What are Medication Allergies?
Medications are drugs administered with the intention of taking advantage of their chemical properties in order to relieve symptoms of a disorder or control the disease process from progressing. However many medications can also cause unintended adverse effects mediated by various mechanisms. The most common ones are usually referred to as “side-effects,” which are caused by their chemical make-up. Common examples include sleepiness caused by first generation antihistamines (e.g., Benadryl, Chlor-Trimeton) and a burning sensation of the stomach caused by aspirin and other anti-inflammatory drugs (e.g., Advil, Aleve, Feldene, Mobic, Prednisone).

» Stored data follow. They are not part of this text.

(* ===== verification/DependencyOrder.v ===== *)
(** [dependencyOrder] (flush.go): the one ordering both phases of a flush use - a
    topological order that takes the smallest ready node at each step.

    [container/heap] is modelled by what its documentation promises, [Pop]
    removes a minimal element of the ready nodes: the first minimal one of the
    list here.  Under the total order the callers pass, the minimum is unique,
    so the choice is the heap's. *)
From S2P Require Import Prelude.

Section Order.
Context (n : nat) (dependencies : nat -> list nat) (less : nat -> nat -> bool).

(** The [seen] loop: each distinct dependency other than the node itself. *)
Fixpoint distinct_from (i : nat) (seen : list nat) (l : list nat) : list nat :=
  match l with
  | [] => []
  | d :: l' =>
      if decide (d = i \/ d ∈ seen) then distinct_from i seen l'
      else d :: distinct_from i (d :: seen) l'
  end.
Definition waits_for (i : nat) : list nat := distinct_from i [] (dependencies i).

Definition waiting0 : list nat := (fun i => length (waits_for i)) <$> seq 0 n.

(** [dependents[d]], in the order the outer loop appends. *)
Definition dependents (d : nat) : list nat :=
  List.filter (fun i => bool_decide (d ∈ waits_for i)) (seq 0 n).

Definition ready0 : list nat := List.filter (fun i => bool_decide (waits_for i = [])) (seq 0 n).

(** [heap.Pop]: a minimal ready node and the others. *)
Fixpoint pop_min (x : nat) (rest : list nat) : nat * list nat :=
  match rest with
  | [] => (x, [])
  | y :: rest' =>
      if less y x then let '(m, others) := pop_min y rest' in (m, x :: others)
      else let '(m, others) := pop_min x rest' in (m, y :: others)
  end.

(** The inner loop: a dependent whose last dependency this was becomes ready. *)
Definition release (st : list nat * list nat) (dependent : nat) : list nat * list nat :=
  let '(waiting, ready) := st in
  let left_ := pred (default 0 (waiting !! dependent)) in
  (<[dependent := left_]> waiting,
   if decide (left_ = 0) then ready ++ [dependent] else ready).

Fixpoint drain (fuel : nat) (waiting ready : list nat) : list nat :=
  match fuel, ready with
  | S fuel', x :: rest =>
      let '(node, others) := pop_min x rest in
      let '(waiting', ready') := fold_left release (dependents node) (waiting, others) in
      node :: drain fuel' waiting' ready'
  | _, _ => []
  end.

(** Every turn orders one more node, so [n + 1] turns are enough: [drain_spec]
    has every node whose dependencies are ordered in the order. *)
Definition dependencyOrder : list nat * bool :=
  let order := drain (S n) waiting0 ready0 in
  (order, bool_decide (length order = n)).

(** * Lemmas *)

Lemma distinct_from_elem i seen l d :
  d ∈ distinct_from i seen l <-> d ∈ l /\ d <> i /\ d ∉ seen.
Proof.
  revert seen. induction l as [|x l IH]; intros seen; simpl; [set_solver|].
  case_decide as Hx; rewrite ?elem_of_cons, IH, ?elem_of_cons, ?not_elem_of_cons.
  - split; [tauto|]. intros ([->|Hl] & H1 & H2); [|tauto]. destruct Hx; [done|done].
  - destruct (decide (d = x)) as [->|]; [|tauto].
    split; [|tauto]. intros _. split; [by left|]. split; tauto.
Qed.

Lemma distinct_from_nodup i seen l : NoDup (distinct_from i seen l).
Proof.
  revert seen. induction l as [|x l IH]; intros seen; simpl; [constructor|].
  case_decide; [done|]. constructor; [|done]. rewrite distinct_from_elem.
  intros (_ & _ & H2). apply H2. by left.
Qed.

Lemma waits_for_elem i d : d ∈ waits_for i <-> d ∈ dependencies i /\ d <> i.
Proof.
  unfold waits_for. rewrite distinct_from_elem. pose proof (not_elem_of_nil d). tauto.
Qed.

Lemma dependents_elem d i : i ∈ dependents d <-> i < n /\ d ∈ waits_for i.
Proof.
  unfold dependents. rewrite list_elem_of_In, filter_In, in_seq, bool_decide_eq_true.
  split; intros [H1 H2]; (split; [lia|done]).
Qed.

Lemma seq_filter_nodup f : NoDup (List.filter f (seq 0 n)).
Proof. apply NoDup_ListNoDup, List.NoDup_filter, List.seq_NoDup. Qed.

(** How many dependencies of [i] are not done. *)
Definition pending (done : list nat) (i : nat) : list nat :=
  List.filter (fun d => bool_decide (d ∉ done)) (waits_for i).

Lemma pending_elem done i d : d ∈ pending done i <-> d ∈ waits_for i /\ d ∉ done.
Proof. unfold pending. by rewrite list_elem_of_In, filter_In, <- list_elem_of_In, bool_decide_eq_true. Qed.

Lemma filter_drop_one (l : list nat) x done :
  NoDup l -> x ∈ l -> x ∉ done ->
  length (List.filter (fun d => bool_decide (d ∉ done)) l)
  = S (length (List.filter (fun d => bool_decide (d ∉ x :: done)) l)).
Proof.
  induction 1 as [|y l Hy Hnd IH]; intros Hx Hd; [by apply not_elem_of_nil in Hx|]. simpl.
  destruct (decide (x = y)) as [<-|Hne].
  - rewrite bool_decide_true, bool_decide_false by (rewrite ?not_elem_of_cons; tauto). simpl.
    do 2 f_equal. clear IH Hnd Hx. induction l as [|z l IH]; [done|]. simpl.
    apply not_elem_of_cons in Hy as [Hz Hy]. rewrite IH by done.
    rewrite (bool_decide_ext (z ∉ x :: done) (z ∉ done)); [done|].
    rewrite not_elem_of_cons. intuition congruence.
  - apply elem_of_cons in Hx as [?|Hx]; [congruence|]. specialize (IH Hx Hd).
    rewrite (bool_decide_ext (y ∉ x :: done) (y ∉ done)) by (rewrite not_elem_of_cons; intuition congruence).
    destruct (bool_decide (y ∉ done)); simpl; lia.
Qed.

Lemma filter_drop_none (l : list nat) x done :
  x ∉ l ->
  length (List.filter (fun d => bool_decide (d ∉ x :: done)) l)
  = length (List.filter (fun d => bool_decide (d ∉ done)) l).
Proof.
  induction l as [|y l IH]; [done|]. rewrite not_elem_of_cons. intros [Hxy Hx]. simpl.
  rewrite (bool_decide_ext (y ∉ x :: done) (y ∉ done)) by (rewrite not_elem_of_cons; intuition congruence).
  destruct (bool_decide (y ∉ done)); simpl; by rewrite IH.
Qed.

(** ** Pop *)

Lemma pop_min_perm x rest m others : pop_min x rest = (m, others) -> x :: rest ≡ₚ m :: others.
Proof.
  revert x m others. induction rest as [|y rest IH]; intros x m others; simpl; [by intros [= <- <-]|].
  destruct (less y x).
  - destruct (pop_min y rest) as [m' o'] eqn:E. intros [= <- <-]. rewrite (IH _ _ _ E). constructor.
  - destruct (pop_min x rest) as [m' o'] eqn:E. intros [= <- <-].
    rewrite (Permutation_swap y x), (IH _ _ _ E). constructor.
Qed.

(** The order the heap compares with. *)
Class StrictOrder : Prop := {
  less_irrefl a : less a a = false;
  less_trans a b c : less a b = true -> less b c = true -> less a c = true }.

Lemma pop_min_le `{!StrictOrder} x rest m others :
  pop_min x rest = (m, others) -> m = x \/ less m x = true.
Proof.
  revert x m others. induction rest as [|z rest IH]; intros x m others; simpl.
  - intros [= <- <-]. by left.
  - destruct (less z x) eqn:Ez.
    + destruct (pop_min z rest) as [m' o'] eqn:E. intros [= <- <-].
      destruct (IH _ _ _ E) as [->|Hl]; [by right|]. right. by eapply less_trans.
    + destruct (pop_min x rest) as [m' o'] eqn:E. intros [= <- <-]. by eapply IH.
Qed.

Lemma pop_min_least `{!StrictOrder} x rest m others :
  pop_min x rest = (m, others) -> forall y, y ∈ x :: rest -> less y m = false.
Proof.
  revert x m others. induction rest as [|z rest IH]; intros x m others; simpl.
  - intros [= <- <-] y ->%list_elem_of_singleton. apply less_irrefl.
  - destruct (less z x) eqn:Ez.
    + destruct (pop_min z rest) as [m' o'] eqn:E. intros [= <- <-] y [->|Hy]%elem_of_cons.
      * destruct (less x m') eqn:Ex; [|done].
        pose proof (less_trans _ _ _ Ez Ex) as Hz.
        by rewrite (IH _ _ _ E z (list_elem_of_here _ _)) in Hz.
      * by apply (IH _ _ _ E).
    + destruct (pop_min x rest) as [m' o'] eqn:E.
      intros [= <- <-] y [->|[->|Hy]%elem_of_cons]%elem_of_cons.
      * apply (IH _ _ _ E). by left.
      * destruct (less z m') eqn:Hz; [|done].
        destruct (pop_min_le _ _ _ _ E) as [->|Hm]; [congruence|].
        pose proof (less_trans _ _ _ Hz Hm). congruence.
      * apply (IH _ _ _ E). by right.
Qed.

(** ** The loop invariant *)

Lemma pending_snoc done node i :
  node ∉ done ->
  length (pending (done ++ [node]) i)
  = if decide (node ∈ waits_for i) then pred (length (pending done i))
    else length (pending done i).
Proof.
  intros Hnode. unfold pending.
  rewrite (filter_ext _ (fun d => bool_decide (d ∉ node :: done))).
  2:{ intros d. apply bool_decide_ext.
      rewrite not_elem_of_app, !not_elem_of_cons. pose proof (not_elem_of_nil d). tauto. }
  case_decide as Hin.
  - by rewrite (filter_drop_one _ node done); [|apply distinct_from_nodup| |].
  - by apply filter_drop_none.
Qed.

Lemma nodup_range_length l : NoDup l -> Forall (fun i => i < n) l -> length l <= n.
Proof.
  intros Hnd Hr. rewrite <- (length_seq n 0). apply submseteq_length, NoDup_submseteq; [done|].
  intros i Hi. rewrite Forall_forall in Hr. apply elem_of_seq. specialize (Hr i Hi). lia.
Qed.

(** Having ordered [done], the counters count what each node still waits for,
    and the ready nodes are those that wait for nothing. *)
Record loop_inv (done waiting ready : list nat) : Prop := {
  lv_nodup : NoDup (done ++ ready);
  lv_range : Forall (fun i => i < n) (done ++ ready);
  lv_waiting : forall i, i < n -> waiting !! i = Some (length (pending done i));
  lv_length : length waiting = n;
  lv_ready : forall i, i < n -> (i ∈ done ++ ready <-> pending done i = []) }.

Less frequently, medications also can cause adverse events due to interactions with the immune systems of sensitized individuals. These untoward effects most commonly involve the skin which may cause itching and various types of rashes. Amoxicillin, sulfa-containing medications, and many other drugs are known to cause these types of reactions. Many different mechanisms are involved in the causations of these symptoms, however histamine is the principal mediator in most of them. These symptoms can be relieved by antihistamines which block the histamine receptors in the skin through which histamine produces its effects.
Occasionally the immune system considers the medications as potentially dangerous and mounts an attack on them. This process usually requires a prior sensitization to the involved medication. These adverse events, termed Type I or immediate type hypersensitivity reactions, are mediated by antibodies called Immunoglobulin E or IgE, and are specific to the triggering medication and can be life-threatening. Some examples of Type I or immediate type hypersensitivity reactions include: severe systemic bee sting allergic reactions, anaphylactic reactions, and certain food allergic systemic reactions commonly caused by foods such as peanuts, tree nuts, fish, and/or shellfish.
Though any medication can cause immediate hypersensitivity reactions, penicillin and its derivatives are responsible for a large number of these reactions. Notwithstanding, penicillins can also cause side-effects that are not mediated by IgE which are often mistaken as allergic reactions. Recent studies have demonstrated that up to 90% of individuals labelled as “allergic” to penicillin can safely receive penicillins either because they were never truly sensitized to penicillin or they outgrew their sensitivity over time. A safe and standardized testing procedure is available to differentiate patients who are indeed allergic to penicillin from those who are not. The board certified allergy doctors at Black & Kletz Allergy have over 50 years of experience in drug reactions and medication allergies. We have 3 convenient locations in the Washington, DC, Northern Virginia, and Maryland metropolitan area with offices in Washington, DC, McLean, VA (Tysons Corner, VA), and Manassas, VA. We routinely perform penicillin testing in our office on selected patients who have been told they are penicillin-allergic or who have had prior reactions to penicillins in the past. It is very beneficial for an individual to find out that what they thought was a penicillin allergy is actually not one at all. It affords them the opportunity to utilize penicillins once again which are generally less costly and may be more efficacious than an alternative more expensive antibiotic.